When you least expect it:
It doesn't hit the day you find out about the cancer.
It doesn't hit you while you hold their hand in the hospital. It doesn't hit you in the silent drive back and forth to the hospital. It doesn't hit you when they recommend hospice. It doesn't hit you on the day you find him not breathing. It doesn't hit on the day of the funeral. It's doesn't even hit when the crowd surrounds you after. It doesn't hit you a month or two later.
It hits you on the random Monday afternoon when you had the best day and you pick up your phone to call them.
It hits you when it rains. It hits you on the day you can't figure out how to fix your door. It hits you when you're heading to lunch and want a lunch date. It hits you when you made a good grade and want to hear "I'm proud of you, honey." It hits you when you hear the random song you listened to once on your way home from the hospital. It hits you when you're trying to figure out who is going to walk you down the aisle on your wedding day.

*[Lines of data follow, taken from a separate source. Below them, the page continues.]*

Lemma rec_validate_rbtree_sound t : forall black_count path_black_count p : Z,
  (0 <= black_count)%Z ->
  rec_validate_rbtree t black_count path_black_count = Ok p ->
  exists n : nat,
    rb_tree t n /\ p = (black_count + Z.of_nat n)%Z /\
    (path_black_count = (-1)%Z \/ path_black_count = p).
Proof.
  induction t as [|c l IHl e r IHr]; intros bc pbc p Hbc Hrun; cbn [rec_validate_rbtree] in Hrun.
  - exists 0. split; [constructor|].
    destruct (Z.eqb_spec pbc (-1)) as [->|Hset].
    + rewrite Z.eqb_refl in Hrun. injection Hrun as <-. split; [lia|auto].
    + destruct (Z.eqb_spec bc pbc) as [->|]; [|discriminate].
      injection Hrun as <-. split; [lia|auto].
  - destruct c.
    + destruct (is_red l || is_red r) eqn:Hred; [discriminate|].
      apply orb_false_iff in Hred. destruct Hred as [Hl Hr].
      cbn [result_bind] in Hrun.
      destruct (rec_validate_rbtree l bc pbc) as [p1|] eqn:H1; [|discriminate].
      cbn [result_bind] in Hrun.
      destruct (IHl bc pbc p1 Hbc H1) as (n1 & Hrb1 & -> & Hp1).
      destruct (IHr bc _ p Hbc Hrun) as (n2 & Hrb2 & -> & Hp2).
      assert (n1 = n2) by lia. subst n2.
      exists n1. split; [|split; [reflexivity|]].
      * unfold is_red in Hl, Hr. constructor; auto.
        -- destruct (color_of l); [discriminate|reflexivity].
        -- destruct (color_of r); [discriminate|reflexivity].
      * destruct Hp1 as [-> | ->]; auto.
    + cbn [result_bind] in Hrun.
      destruct (rec_validate_rbtree l (bc + 1) pbc) as [p1|] eqn:H1; [|discriminate].
      cbn [result_bind] in Hrun.
      destruct (IHl (bc + 1)%Z pbc p1 ltac:(lia) H1) as (n1 & Hrb1 & -> & Hp1).
      destruct (IHr (bc + 1)%Z _ p ltac:(lia) Hrun) as (n2 & Hrb2 & -> & Hp2).
      assert (n1 = n2) by lia. subst n2.
      exists (S n1). split; [constructor; assumption|]. split; [lia|].
      destruct Hp1 as [-> | ->]; auto.
Qed.

End Validation.

(** [X15] [validate_rbtree] passes exactly for the sets whose tree is
    balanced as a red-black tree: the root is black, no red node has a
    red child and every way from the root to a leaf passes the same
    number of black nodes. On every other tree one of its assertions
    ends the process. *)
Theorem validate_rbtree_checks_balance {A : Type} (s : set_t A) :
  validate_rbtree s = Ok tt <-> set_balanced s.
Proof.
  unfold validate_rbtree, set_balanced. split.
  - destruct (root s) as [|[] l e r] eqn:Hroot; [|discriminate|].
    + intros _. split; [reflexivity|]. exists 0. constructor.
    + intros Hrun.
      destruct (rec_validate_rbtree (Node BLACK l e r) 0 (-1)) as [p|] eqn:Hrec;
        [|discriminate].
      destruct (rec_validate_rbtree_sound _ 0 (-1) p (Z.le_refl 0) Hrec) as (n & Hrb & _).
      split; [reflexivity|]. exists n. exact Hrb.
  - intros [Hblack [n Hrb]].
    destruct (root s) as [|c l e r] eqn:Hroot; [reflexivity|].
    simpl in Hblack. subst c.
    rewrite (rec_validate_rbtree_ok _ n Hrb 0 (-1)) by (lia || auto). reflexivity.
Qed.

End RBSet.

(** * Insertion into either container *)

(** [C7] On a well-formed set and a well-formed map, [set_insert] and
    [map_insert] return. They return NULL exactly when no element (no
    key) comparing equal to the inserted one was present; the container
    then holds one element more. Otherwise they return the stored
    element (entry) that compares equal, the new one stands in its
    place, and the length is unchanged. *)
Theorem insert_returns_previous {A K V : Type}
    (code : RBSet.fn_ptr -> cmp_fn A) (s : RBSet.set_t A) (x : A)
    (m : HashMap.map_t K V) (k : K) (v : V) :
  TotalOrderCmp (code (RBSet.cmpfn s)) -> RBSet.set_wf code s ->
  HashMap.map_wf m -> HashMap.hash_respects_cmp (HashMap.cmpfn m) (HashMap.hashfn m) ->
  (exists r s',
     RBSet.set_insert code s x = Ok (r, s') /\ RBSet.set_wf code s' /\
     match r with
     | None =>
         ~ RBSet.set_mem code s x /\
         RBSet.set_length s' = RBSet.set_length s + 1 /\
         exists l1 l2, RBSet.elements s = l1 ++ l2 /\
                       RBSet.elements s' = l1 ++ x :: l2
     | Some y =>
         In y (RBSet.elements s) /\ cmp_eqv (code (RBSet.cmpfn s)) x y /\
         RBSet.set_length s' = RBSet.set_length s /\
         exists l1 l2, RBSet.elements s = l1 ++ y :: l2 /\
                       RBSet.elements s' = l1 ++ x :: l2
     end) /\
  (exists r m',
     HashMap.map_insert m k v = Ok (r, m') /\ HashMap.map_wf m' /\
     match r with
     | None =>
         ~ HashMap.map_mem m k /\
         HashMap.map_length m' = HashMap.map_length m + 1 /\
         Permutation (HashMap.entries m')
                     (HashMap.mk_entry k v :: HashMap.entries m)
     | Some old =>
         In old (HashMap.entries m) /\
         HashMap.cmpfn m k (HashMap.key old) = 0%Z /\
         HashMap.map_length m' = HashMap.map_length m /\
         exists l1 l2, HashMap.entries m = l1 ++ old :: l2 /\
                       HashMap.entries m' = l1 ++ HashMap.mk_entry k v :: l2
     end).
Proof.
  intros Hord Hswf Hmwf Hhash. split.
  - destruct (RBSet.set_insert_spec code s x Hord Hswf)
      as (r & s' & Hrun & Hwf' & _ & Hcase).
    exists r, s'. split; [exact Hrun|]. split; [exact Hwf'|].
    destruct r as [y|].
    + destruct Hcase as (Hxy & Hlen & l1 & l2 & Hl & Hl').
      split; [rewrite Hl; apply in_or_app; right; left; reflexivity|].
      split; [exact Hxy|]. split; [exact Hlen|]. eauto.
    + destruct Hcase as (Habs & Hlen & Hl).
      split; [|split; [exact Hlen|exact Hl]].
      intros (y & Hy & Hxy). rewrite Forall_forall in Habs.
      apply (Habs y); [apply list_elem_of_In; exact Hy|exact Hxy].
  - destruct (HashMap.map_insert_spec m k v Hmwf Hhash)
      as (r & m' & Hrun & Hwf' & _ & _ & Hcase).
    exists r, m'. split; [exact Hrun|]. split; [exact Hwf'|].
    destruct r as [old|].
    + destruct Hcase as (Hk & Hlen & l1 & l2 & Hl & Hl').
      split; [rewrite Hl; apply in_or_app; right; left; reflexivity|].
      split; [exact Hk|]. split; [exact Hlen|]. eauto.
    + destruct Hcase as (Habs & Hlen & Hperm).
      split; [|split; [exact Hlen|exact Hperm]].
      intros (e & He & Hk). rewrite Forall_forall in Habs.
      apply (Habs e); [apply list_elem_of_In; exact He|exact Hk].
Qed.

(** A map of integers, hashed by their value, that holds 7 -> 1. *)
Definition example_map : HashMap.map_t Z Z :=
  {| HashMap.cmpfn := Z.sub; HashMap.hashfn := fun k => k;
     HashMap.buckets := <[7 := [HashMap.mk_entry 7%Z 1%Z]]> (replicate 16 []);
     HashMap.capacity := 16; HashMap.length := 1;
     HashMap.rehash_threshold := 12 |}.

Lemma example_map_wf : HashMap.map_wf example_map.
Proof.
  destruct (@HashMap.map_create Z Z true true Z.sub (fun k : Z => k)) as [m0|] eqn:Hm0;
    [|discriminate].
  pose proof (HashMap.map_create_wf _ _ _ Hm0) as Hwf0.
  injection Hm0 as <-.
  destruct (HashMap.map_insert_spec _ 7%Z 1%Z Hwf0) as (r & m' & Hrun & Hwf & _).
  { intros k1 k2. simpl. lia. }
  vm_compute in Hrun. injection Hrun as _ <-. exact Hwf.
Qed.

People who haven't experienced the type of heartbreak that makes you feel like you got punched in the face and stomach at the same, just don't understand.
They think the hardest time is the month during and after, truth be told, normally the first year after and then every single year after.
You learn the manage with the brokenness that life gave you.
You learn how to breathe again. You learn the cry behind closed doors. You learn to face the fact everyone else has forgotten about that loved one. You learn to fake a smile when people ask you about your life. You learn to keep yourself busy. You learn to let yourself crash when needed. You learn to enjoy the smallest, yet sweetest, memories without that special person.
People don't tell you that death changes people.
Death changes people's hearts. Death changes people's perspective. There is no explainable way for people to mend the brokenness of your heart.
Just remember these four little things:
1. Time doesn't heal you.
There is no special amount of days, months, or years that will suddenly make you feel that sense of "normal" again. You eventually learn what this next chapter of life is supposed to teach you.
2. It won't all be okay.
You get to process how YOU feel like you need to process. Life isn't OK. You're allowed to feel that brokenness. Just remember, at some point, you have to learn to breathe again.
3. You are loved.
After death, people don't know the right words to say or how to support you. So many people love you and would do anything to help. When you're ready, let them love you. Learn to express how and what you need help with, even if that means you need a coffee date or a five-minute phone call to vent.
4. Be grateful.
Death teaches you life is so short. You must be grateful for the memories. Be grateful for what life has given you. (The good, bad and ugly.)